EXERCISE OBJECTIVE ▸
Take from the records below each line that holds "integer".

*** Block opens ***

(** * Control automation graph engine: controller and action instance tree

    A shallow embedding of
    - [companion/lib/Controls/Controller.ts] (class [ControlsController]) and
    - the class [FragmentActionInstance]
      ([Controls/Fragments/FragmentActionInstance.ts]),
    together with the statements of the engine's documented properties. *)

From stdpp Require Import base option list strings gmap pretty.
From Stdlib Require Import ZArith Lia Sorted Permutation.

Local Open Scope string_scope.
Local Open Scope list_scope.
Local Open Scope Z_scope.

(** ** Plain data *)

(** Option values of an action are arbitrary JSON scalars. *)
Inductive JsonValue :=
  | JNull
  | JBool (b : bool)
  | JNum (z : Z)
  | JStr (s : string).

#[local] Unset Elimination Schemes.

(** [ActionInstance] of [shared/Model/ActionModel]: the stored (JSON) form
    of an action.  [children] is optional, and so is the value stored
    under each group id (the constructor skips falsy values).  Missing
    [options] are the empty object, as the constructor makes them. *)
Inductive ActionInstance := mkActionInstance {
  ai_id : string;
  ai_instance : string;
  ai_action : string;
  ai_options : gmap string JsonValue;
  ai_disabled : bool;
  ai_headline : option string;
  ai_upgradeIndex : option Z;
  ai_children : option (list (string * option (list ActionInstance)))
}.

(** [Omit<ActionInstance, 'children'>], the type of [#data].  The record
    follows the declared type: the [children] key that [cloneDeep(data)]
    leaves in the object at run time is not a field of it. *)
Record ActionData := mkActionData {
  id : string;
  instance : string;
  action : string;
  options : gmap string JsonValue;
  disabled : bool;
  headline : option string;
  upgradeIndex : option Z
}.
(** * codicefiscale: the Italian fiscal code codec

    A shallow embedding of [codicefiscale.py] (Python 2) and the
    properties of its public functions [isvalid], [control_code],
    [build], [get_birthday] and [get_sex].

    Conventions of the embedding:
    - a Python [str] is a [list ascii] (a byte string; [upper] acts on
      the ASCII letters only, as in the C locale);
    - a Python [int] is a [Z]; [len] is a [nat];
    - a [dict] is a [gmap]; a missing key is [KeyError];
    - a function that can raise returns a [result]: [Ok v] for a normal
      return and [Raise e] for an exception that leaves the function. *)

From Stdlib Require Import ZArith Ascii String List DecimalString Lia.
From stdpp Require Import base gmap strings list.

Local Open Scope Z_scope.

(** ** Exceptions and the error monad *)

Inductive exn : Set :=
  | AssertionError
  | IndexError
  | KeyError
  | ValueError.

Inductive result (A : Type) : Type :=
  | Ok (v : A)
  | Raise (e : exn).
Arguments Ok {A} v.
Arguments Raise {A} e.

#[global] Instance result_ret : MRet result := λ A v, Ok v.
#[global] Instance result_bind : MBind result := λ A B f m,
  match m with
  | Ok v => f v
  | Raise e => Raise e
  end.

(** [assert b] *)
Definition py_assert (b : bool) : result unit :=
  if b then Ok tt else Raise AssertionError.

(** A left-to-right [for] loop that threads an accumulator and stops at
    the first exception. *)
Fixpoint for_each {A B : Type} (body : B → A → result B) (acc : B)
    (l : list A) : result B :=
  match l with
  | [] => Ok acc
  | x :: l' => acc' ← body acc x; for_each body acc' l'
  end.

(** ** Python values and strings *)

Abbreviation str := (list ascii).

(** String literals. *)
Definition lit (s : string) : str := list_ascii_of_string s.

(** The values [isvalid] may be handed: text, or something that is not
    an instance of [basestring]. *)
Inductive pyobject : Type :=
  | PyStr (s : str)
  | PyInt (n : Z)
  | PyBool (b : bool)
  | PyNone.

(** [char in chars] *)
Definition char_in (c : ascii) (chars : str) : bool :=
  existsb (Ascii.eqb c) chars.

Definition ascii_lowercase : str := lit "abcdefghijklmnopqrstuvwxyz".
Definition ascii_uppercase : str := lit "ABCDEFGHIJKLMNOPQRSTUVWXYZ".
Definition digits : str := lit "0123456789".

(** [s.upper()] *)
Definition upper_char (c : ascii) : ascii :=
  if char_in c ascii_lowercase
  then ascii_of_N (N_of_ascii c - 32)
  else c.

Definition upper (s : str) : str := map upper_char s.

(** [s.replace(' ', '')] *)
Definition remove_spaces (s : str) : str :=
  filter (λ c, c ≠ " "%char) s.

(** [l[i]] for an integer index: negative indices count from the end. *)
Definition py_getitem {A : Type} (l : list A) (i : Z) : result A :=
  let n := Z.of_nat (length l) in
  let j := if i <? 0 then i + n else i in
  if (j <? 0) || (n <=? j) then Raise IndexError
  else match l !! Z.to_nat j with
       | Some x => Ok x
       | None => Raise IndexError
       end.

(** [l.index(x)] *)
Fixpoint py_index (l : str) (x : ascii) : result Z :=
  match l with
  | [] => Raise ValueError
  | y :: l' => if Ascii.eqb y x then Ok 0
               else i ← py_index l' x; Ok (i + 1)
  end.

(** [d[k]] *)
Definition dict_get (d : gmap ascii Z) (k : ascii) : result Z :=
  match d !! k with
  | Some v => Ok v
  | None => Raise KeyError
  end.

(** [enumerate(l)] *)
Definition enumerate {A : Type} (l : list A) : list (Z * A) :=
  imap (λ i x, (Z.of_nat i, x)) l.

(** [str(n)]: the decimal numeral of an integer. *)
Definition py_str (n : Z) : str :=
  lit (NilZero.string_of_int (Z.to_int n)).

(** ["%0wd" % n]: sign first, then zeros up to the width [w]. *)
Definition fmt_0d (w : nat) (n : Z) : str :=
  let ds := py_str (Z.abs n) in
  let sign := if n <? 0 then lit "-" else [] in
  sign ++ replicate (w - length sign - length ds)%nat "0"%char ++ ds.

(** [int(s)] for a decimal literal: surrounding blanks are dropped, one
    sign is allowed, and at least one digit must follow. *)
Definition digit_value (c : ascii) : Z :=
  Z.of_N (N_of_ascii c) - 48.

Definition is_digit (c : ascii) : bool := char_in c digits.

Definition is_blank (c : ascii) : bool :=
  char_in c [" "%char; "009"%char; "010"%char; "011"%char; "012"%char;
             "013"%char].

Fixpoint lstrip (s : str) : str :=
  match s with
  | c :: s' => if is_blank c then lstrip s' else s
  | [] => []
  end.

Definition strip (s : str) : str := rev (lstrip (rev (lstrip s))).

Definition py_int_digits (s : str) : result Z :=
  match s with
  | [] => Raise ValueError
  | _ => if forallb is_digit s
         then Ok (foldl (λ acc c, acc * 10 + digit_value c) 0 s)
         else Raise ValueError
  end.

Definition py_int (s : str) : result Z :=
  match strip s with
  | "-"%char :: s' => n ← py_int_digits s'; Ok (- n)
  | "+"%char :: s' => py_int_digits s'
  | s' => py_int_digits s'
  end.

(** ** Module constants *)

Definition __VOWELS : str := lit "AEIOU".

(** [list(set(ascii_uppercase).difference(__VOWELS))]: the order of a
    set is unspecified; the module only tests membership in it. *)
Definition __CONSONANTS : str :=
  filter (λ c, char_in c __VOWELS = false) ascii_uppercase.

Definition MONTHSCODE : str := lit "ABCDEHLMPRST".

(** The compiled regular expression
    [^[A-Z]{6}[0-9LMNPQRSTUV]{2}[ABCDEHLMPRST]{1}[0-9LMNPQRSTUV]{2}[A-Z]{1}[0-9LMNPQRSTUV]{3}[A-Z]{1}$]:
    a sequence of character classes, each with its repeat count. *)
Definition class_AZ : str := ascii_uppercase.
Definition class_digit_omocodia : str := digits ++ lit "LMNPQRSTUV".
Definition class_month : str := lit "ABCDEHLMPRST".

Definition _pattern : list (str * nat) :=
  [ (class_AZ, 6%nat); (class_digit_omocodia, 2%nat); (class_month, 1%nat);
    (class_digit_omocodia, 2%nat); (class_AZ, 1%nat);
    (class_digit_omocodia, 3%nat); (class_AZ, 1%nat) ].

(** Consume exactly [n] characters of the class; the rest is returned. *)
Fixpoint match_repeat (cls : str) (n : nat) (s : str) : option str :=
  match n with
  | O => Some s
  | S n' => match s with
            | c :: s' => if char_in c cls then match_repeat cls n' s' else None
            | [] => None
            end
  end.

Fixpoint match_classes (p : list (str * nat)) (s : str) : option str :=
  match p with
  | [] => Some s
  | (cls, n) :: p' =>
      match match_repeat cls n s with
      | Some s' => match_classes p' s'
      | None => None
      end
  end.

(** [p.match(s) is not None] for a pattern anchored with [^] and [$]:
    [$] matches at the end of the string and also just before a final
    newline. *)
Definition re_match (p : list (str * nat)) (s : str) : bool :=
  match match_classes p s with
  | Some [] => true
  | Some [c] => Ascii.eqb c "010"%char
  | _ => false
  end.

(** ** control_code *)

(** The table built by the two [for idx, char in enumerate(...)] loops
    that store [f idx] under [char]. *)
Definition fill_table (f : Z → result Z) (chars : str)
    (d : gmap ascii Z) : result (gmap ascii Z) :=
  for_each (λ d '(idx, char), v ← f idx; Ok (<[char := v]> d)) d
           (enumerate chars).

Definition values : list Z :=
  [ 1; 0; 5; 7; 9; 13; 15; 17; 19; 21; 2; 4; 18; 20; 11; 3; 6; 8;
    12; 14; 16; 10; 22; 25; 24; 23 ].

*** Block closes ***

THE ANSWER ▸
(** [l[i]] for an integer index: negative indices count from the end. *)
(** [str(n)]: the decimal numeral of an integer. *)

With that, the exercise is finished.